------ PROVIDED INFORMATION
Lemma try_new_chunk_done p a l c :
  arena_ok a -> layout_ok l -> chunks a !! current_chunk a = Some c ->
  Arena_try_new_chunk p a l =
  Done match fit (block_size (policy a)) (ch_bump c) l with
       | Ok _ => (a, Ok tt)
       | Err _ => if decide (is_full a) then (a, Err ArenaFull) else (grow p a, Ok tt)
       end.
Proof.
  intros Ha Hl Hc. pose proof (arena_bs_bounds a Ha) as Hbs. unfold isize_max in Hbs.
  destruct (arena_get_chunk_done a Ha) as (c' & Hc' & Hg & _ & Hb). simplify_eq.
  unfold Arena_try_new_chunk. rewrite Hg. cbn [mbind outcome_bind].
  rewrite alignment_check_done by done. cbn [mbind outcome_bind].
  destruct (fit _ _ _); [done|]. pose proof (ao_cap a Ha). destruct (ao_policy a Ha) as (_ & _ & Hcap).
  unfold isize_max in Hcap. pose proof (ao_allocated a Ha). pose proof (len_nonneg (chunks a)).
  rewrite add_w_small by (unfold usize_bits; lia). cbn [mbind outcome_bind]. unfold is_full.
  case_decide; [by rewrite decide_True|]. rewrite decide_False by done.
  unfold Allocator_allocate. rewrite (ao_system a Ha). cbn [mbind outcome_bind].
  unfold grow. rewrite (ao_system a Ha), wrap_small; [done|]. width. nia.
Qed.

Definition alloc_spec (p : profile) (a : Arena) (l : Layout) : Arena * result arena_ptr ArenaError :=
  match fit (block_size (policy a)) (from_option ch_bump 0 (chunks a !! current_chunk a)) l with
  | Ok (aligned, next) => (Arena_claim a next l, Ok (current_chunk a, aligned))
  | Err _ =>
      if decide (is_full a) then (a, Err ArenaFull)
      else (Arena_claim (grow p a) (l_size l) l, Ok (length (chunks a), 0))
  end.

Lemma fit_fresh bs l : layout_ok l -> l_size l <= bs -> fit bs 0 l = Ok (0, l_size l).
Proof.
  intros Hl Hs. unfold fit. rewrite round_up_0 by auto with ordinum.
  rewrite decide_False by lia. done.
Qed.

Lemma fit_ok bs b l x n :
  layout_ok l -> fit bs b l = Ok (x, n) ->
  b <= x /\ n = x + l_size l /\ n <= bs /\ x mod l_align l = 0.
Proof.
  intros Hl. pose proof (layout_align_pos l Hl). unfold fit. case_decide; [done|].
  intros [= <- <-]. pose proof (round_up_bounds b (l_align l)). split_and!; try lia.
  by apply round_up_mod.
Qed.

(** Two iterations always suffice. *)

Lemma alloc_loop_done p a l :
  arena_ok a -> layout_ok l -> l_size l <= block_size (policy a) ->
  Arena_alloc_loop ALLOC_FUEL p a l = Done (alloc_spec p a l).
Proof.
  intros Ha Hl Hs. destruct (arena_get_chunk_done a Ha) as (c & Hc & Hg & _ & Hb).
  unfold ALLOC_FUEL, alloc_spec. rewrite Hc. cbn [from_option Arena_alloc_loop]. rewrite Hg.
  cbn [mbind outcome_bind]. rewrite alignment_check_done by done. cbn [mbind outcome_bind].
  destruct (fit _ (ch_bump c) l) as [[x n]|e] eqn:E; [done|].
  rewrite (try_new_chunk_done p a l c), E by done. cbn [mbind outcome_bind].
  case_decide as Hf; [done|]. pose proof (grow_ok p a Ha Hf) as Hg'.
  unfold Arena_get_chunk. rewrite grow_chunk. cbn [mbind outcome_bind].
  pose proof (arena_bs_bounds a Ha).
  rewrite alignment_check_done by (try done; simpl; lia). cbn [mbind outcome_bind].
  cbn [policy grow Chunk_new ch_bump]. rewrite fit_fresh by done. done.
Qed.

Lemma alloc_spec_ok p a l :
  arena_ok a -> layout_ok l -> l_size l <= block_size (policy a) -> arena_ok (alloc_spec p a l).1.
Proof.
  intros Ha Hl Hs. destruct (arena_get_chunk_done a Ha) as (c & Hc & _ & _ & Hb).
  pose proof (proj1 Hl). unfold alloc_spec. rewrite Hc. cbn [from_option].
  destruct (fit _ (ch_bump c) l) as [[x n]|e] eqn:E; cbn [fst].
  - apply fit_ok in E as (? & ? & ? & ?); [|done]. apply claim_ok; [done|lia].
  - case_decide; [done|]. apply claim_ok; [by apply grow_ok|]. cbn [policy grow]. lia.
Qed.

(** A later state of the same arena: chunks are never moved or dropped, and
    their bumps only grow. *)

Definition chunk_le (c c' : Chunk) : Prop := ch_mem c = ch_mem c' /\ ch_bump c <= ch_bump c'.

Definition arena_le (a a' : Arena) : Prop :=
  policy a' = policy a /\
  forall i c, chunks a !! i = Some c -> exists c', chunks a' !! i = Some c' /\ chunk_le c c'.

Lemma chunk_le_refl c : chunk_le c c.
Proof. by split. Qed.

Lemma arena_le_refl a : arena_le a a.
Proof. split; [done|]. intros. eauto using chunk_le_refl. Qed.

Lemma arena_le_trans a b c : arena_le a b -> arena_le b c -> arena_le a c.
Proof.
  intros [P1 H1] [P2 H2]. split; [congruence|]. intros i x Hx.
  destruct (H1 i x Hx) as (y & Hy & [? ?]). destruct (H2 i y Hy) as (z & Hz & [? ?]).
  exists z. split; [done|]. split; [congruence|lia].
Qed.

Lemma grow_le p a : arena_le a (grow p a).
Proof.
  split; [done|]. intros i c Hc. exists c. split; [|apply chunk_le_refl].
  cbn [chunks grow]. by apply lookup_app_l_Some.
Qed.

Lemma claim_le a n l c :
  chunks a !! current_chunk a = Some c -> ch_bump c <= n -> arena_le a (Arena_claim a n l).
Proof.
  intros Hc Hn. split; [done|]. intros i x Hx. cbn [chunks Arena_claim].
  destruct (decide (i = current_chunk a)) as [->|Hi].
  - simplify_eq. exists (set_bump n c). rewrite list_lookup_alter_eq, Hc. split; done.
  - exists x. rewrite list_lookup_alter_ne by done. split; [done|apply chunk_le_refl].
Qed.

Lemma alloc_spec_grant p a l a' i off :
  arena_ok a -> layout_ok l -> l_size l <= block_size (policy a) ->
  alloc_spec p a l = (a', Ok (i, off)) ->
  arena_le a a' /\ 0 <= off /\ off mod l_align l = 0 /\ off + l_size l <= block_size (policy a) /\
  (ch_bump <$> chunks a' !! i) = Some (off + l_size l) /\
  (forall c, chunks a !! i = Some c -> ch_bump c <= off).
Proof.
  intros Ha Hl Hs. destruct (arena_get_chunk_done a Ha) as (c & Hc & _ & _ & Hb).
  pose proof (proj1 Hl) as Hsz. unfold alloc_spec. rewrite Hc. cbn [from_option].
  destruct (fit _ (ch_bump c) l) as [[x n]|e] eqn:E.
  - apply fit_ok in E as (? & -> & ? & ?); [|done]. intros [= <- <- <-]. split_and!; try done; try lia.
    + eapply claim_le; [done|lia].
    + cbn [chunks Arena_claim]. by rewrite list_lookup_alter_eq, Hc.
    + intros. simplify_eq. lia.
  - case_decide; [done|]. intros [= <- <- <-]. split_and!; try done; try lia.
    + eapply arena_le_trans; [apply (grow_le p)|]. eapply claim_le; [apply grow_chunk|]. simpl. lia.
    + pose proof (grow_chunk p a) as Hg. cbn [current_chunk grow] in Hg.
      cbn [chunks Arena_claim current_chunk]. unfold grow at 1. cbn [current_chunk].
      rewrite list_lookup_alter_eq, Hg. done.
    + intros x Hx%lookup_lt_Some. lia.
Qed.

(** ** Memory through granted pointers *)

Definition ptr_in (a : Arena) (ptr : arena_ptr) (n : Z) : Prop :=
  exists c, chunks a !! ptr.1 = Some c /\ 0 <= ptr.2 /\ 0 <= n /\
    ptr.2 + n <= ch_bump c /\ ptr.2 + n <= Chunk_len c.

Definition ptr_disjoint (p1 : arena_ptr) (n1 : Z) (p2 : arena_ptr) (n2 : Z) : Prop :=
  p1.1 <> p2.1 \/ p1.2 + n1 <= p2.2 \/ p2.2 + n2 <= p1.2.

Lemma ptr_in_le a a' ptr n : arena_le a a' -> ptr_in a ptr n -> ptr_in a' ptr n.
Proof.
  intros [_ H] (c & Hc & ?). destruct (H _ _ Hc) as (c' & Hc' & Hm & ?).
  exists c'. unfold Chunk_len in *. rewrite <- Hm. split_and!; try done; lia.
Qed.

Lemma Arena_read_le a a' ptr n :
  arena_le a a' -> ptr_in a ptr n -> Arena_read a' ptr n = Arena_read a ptr n.
Proof.
  intros [_ H] (c & Hc & _). destruct (H _ _ Hc) as (c' & Hc' & Hm & ?).
  unfold Arena_read, Chunk_len. by rewrite Hc, Hc', Hm.
Qed.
------------
**EXERCISE DIRECTIONS**
Which lines above run from the one containing "b <= x /\ n = x + l_size" to the one containing "- apply fit_ok in E as (? & ?"? Give them again exactly, both ends included.

**PROBLEM SOLUTION**
  b <= x /\ n = x + l_size l /\ n <= bs /\ x mod l_align l = 0.
Proof.
  intros Hl. pose proof (layout_align_pos l Hl). unfold fit. case_decide; [done|].
  intros [= <- <-]. pose proof (round_up_bounds b (l_align l)). split_and!; try lia.
  by apply round_up_mod.
Qed.

(** Two iterations always suffice. *)

Lemma alloc_loop_done p a l :
  arena_ok a -> layout_ok l -> l_size l <= block_size (policy a) ->
  Arena_alloc_loop ALLOC_FUEL p a l = Done (alloc_spec p a l).
Proof.
  intros Ha Hl Hs. destruct (arena_get_chunk_done a Ha) as (c & Hc & Hg & _ & Hb).
  unfold ALLOC_FUEL, alloc_spec. rewrite Hc. cbn [from_option Arena_alloc_loop]. rewrite Hg.
  cbn [mbind outcome_bind]. rewrite alignment_check_done by done. cbn [mbind outcome_bind].
  destruct (fit _ (ch_bump c) l) as [[x n]|e] eqn:E; [done|].
  rewrite (try_new_chunk_done p a l c), E by done. cbn [mbind outcome_bind].
  case_decide as Hf; [done|]. pose proof (grow_ok p a Ha Hf) as Hg'.
  unfold Arena_get_chunk. rewrite grow_chunk. cbn [mbind outcome_bind].
  pose proof (arena_bs_bounds a Ha).
  rewrite alignment_check_done by (try done; simpl; lia). cbn [mbind outcome_bind].
  cbn [policy grow Chunk_new ch_bump]. rewrite fit_fresh by done. done.
Qed.

Lemma alloc_spec_ok p a l :
  arena_ok a -> layout_ok l -> l_size l <= block_size (policy a) -> arena_ok (alloc_spec p a l).1.
Proof.
  intros Ha Hl Hs. destruct (arena_get_chunk_done a Ha) as (c & Hc & _ & _ & Hb).
  pose proof (proj1 Hl). unfold alloc_spec. rewrite Hc. cbn [from_option].
  destruct (fit _ (ch_bump c) l) as [[x n]|e] eqn:E; cbn [fst].
  - apply fit_ok in E as (? & ? & ? & ?); [|done]. apply claim_ok; [done|lia].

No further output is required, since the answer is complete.